To Roth or Not to Roth
A compelling feature of a 401(k) type retirement plan has always been the opportunity to contribute money from your current income on a pre-tax basis today – let it work for you over the years – and then pay taxes on the accumulated balance as you withdraw it in future. That’s a real attraction to many company owners and their workers. But what if you flipped this – and contributed money to your retirement savings account with post-tax dollars that you invested over time- and then had the opportunity to withdraw the accumulated balance tax free – including the earnings. That’s what happens in a Roth account.
Just like the original Roth IRA, the Roth 401(k) account has the advantage of growing tax-free, but the 401k version doesn’t have any of the associated income limits.
When we offer a Roth feature in plan like a 401(k), it’s managed as a separate source of money so that contributions, earnings, and distributions are tracked separately from pre-tax sources.

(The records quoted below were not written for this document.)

(** * pymeasure instrument drivers: Kepco BOP 50-20 and Rohde & Schwarz ZVA

    A shallow embedding of the two drivers
    [pymeasure/instruments/kepco/kepco_bopgl_5020.py] and
    [pymeasure/instruments/rohdeschwarz/zva50.py].

    The drivers are tables of property declarations plus a few helper
    methods.  The tables and the helpers are transcribed from the source.
    The accessor machinery they are declared with ([Instrument.control],
    [Channel.insert_id], the validators, [add_child]) lives elsewhere in
    the package and is modelled in module [Framework]; the Python builtins
    the drivers rely on (numbers, [%]-formatting, [float], [str.format_map])
    are modelled in module [Py]. *)

From Stdlib Require Import ZArith String Ascii List Bool Floats DecimalString Lia.
From stdpp Require Import gmap strings.

Set Warnings "-inexact-float".
Local Open Scope string_scope.
Local Open Scope Z_scope.

(* ===================================================================== *)
(** * Python values and builtins *)
(* ===================================================================== *)

Module Py.

(** Exceptions, by the kinds the drivers can meet. *)
Inductive error :=
| ValueError        (* a validator rejected the value; bad literal for float()/int() *)
| TypeError         (* unsupported operand types *)
| KeyError          (* missing dictionary key / replacement field *)
| IndexError
| OverflowError
| LookupError       (* property without the requested accessor *)
| EOFError          (* input() at end of input *)
| TransportError.   (* raised by the adapter *)

Inductive result (A : Type) :=
| Ok (a : A)
| Raise (e : error).
Arguments Ok {A} a.
Arguments Raise {A} e.

Definition rbind {A B} (r : result A) (k : A -> result B) : result B :=
  match r with
  | Ok a => k a
  | Raise e => Raise e
  end.

(** Values that travel through the accessors.  [VObject] stands for any
    object without numeric or string behaviour; the drivers meet one: the
    [property] object bound to a class attribute. *)
Inductive value :=
| VNone
| VBool (b : bool)
| VInt (z : Z)
| VFloat (f : float)
| VStr (s : string)
| VObject (name : string).

(** ** Exact numeric order

    Python compares [int] with [float] by value, without rounding.  A
    number is read as an extended dyadic: [XFin m e] is [m * 2^e]. *)
Inductive xnum :=
| XNaN
| XInf (negative : bool)
| XFin (m e : Z).

Definition xnum_of_float (f : float) : xnum :=
  match Prim2SF f with
  | S754_nan => XNaN
  | S754_infinity s => XInf s
  | S754_zero _ => XFin 0 0
  | S754_finite s m e => XFin (cond_Zopp s (Zpos m)) e
  end.

Definition xnum_of (v : value) : option xnum :=
  match v with
  | VBool b => Some (XFin (Z.b2z b) 0)
  | VInt z => Some (XFin z 0)
  | VFloat f => Some (xnum_of_float f)
  | _ => None
  end.

(** [None] when a NaN is involved: every ordered comparison is then false. *)
Definition xcompare (x y : xnum) : option comparison :=
  match x, y with
  | XNaN, _ | _, XNaN => None
  | XInf a, XInf b => Some (if eqb a b then Eq else if a then Lt else Gt)
  | XInf a, XFin _ _ => Some (if a then Lt else Gt)
  | XFin _ _, XInf b => Some (if b then Gt else Lt)
  | XFin m1 e1, XFin m2 e2 =>
      let e := Z.min e1 e2 in
      Some (Z.compare (m1 * 2 ^ (e1 - e)) (m2 * 2 ^ (e2 - e)))
  end.

Definition xle (x y : xnum) : bool :=
  match xcompare x y with Some Lt | Some Eq => true | _ => false end.
Definition xlt (x y : xnum) : bool :=
  match xcompare x y with Some Lt => true | _ => false end.
Definition xeq (x y : xnum) : bool :=
  match xcompare x y with Some Eq => true | _ => false end.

Contributing money in a Roth account isn’t right for everyone. It may depend on their age, their income, what tax bracket they’re in and what tax bracket they may likely be in at retirement. A Roth account tends to be most useful to someone who expects to be in a higher tax bracket when they retire than they’re in during the years they contribute to their plan.
A Roth account can benefit a young worker looking to get a jump on his retirement savings before he’s in a higher tax bracket later in his career.
It can also be helpful to a high income earner who would like to have a balance of tax-free money available in retirement.
It can also be helpful to a saver who may be close to the required minimum distribution age.
Offering a Roth feature does add responsibilities for the plan sponsor, advisor, and recordkeeper and that includes the need to provide greater education and to engage with participants to explain the pros and cons of contributing to a Roth account.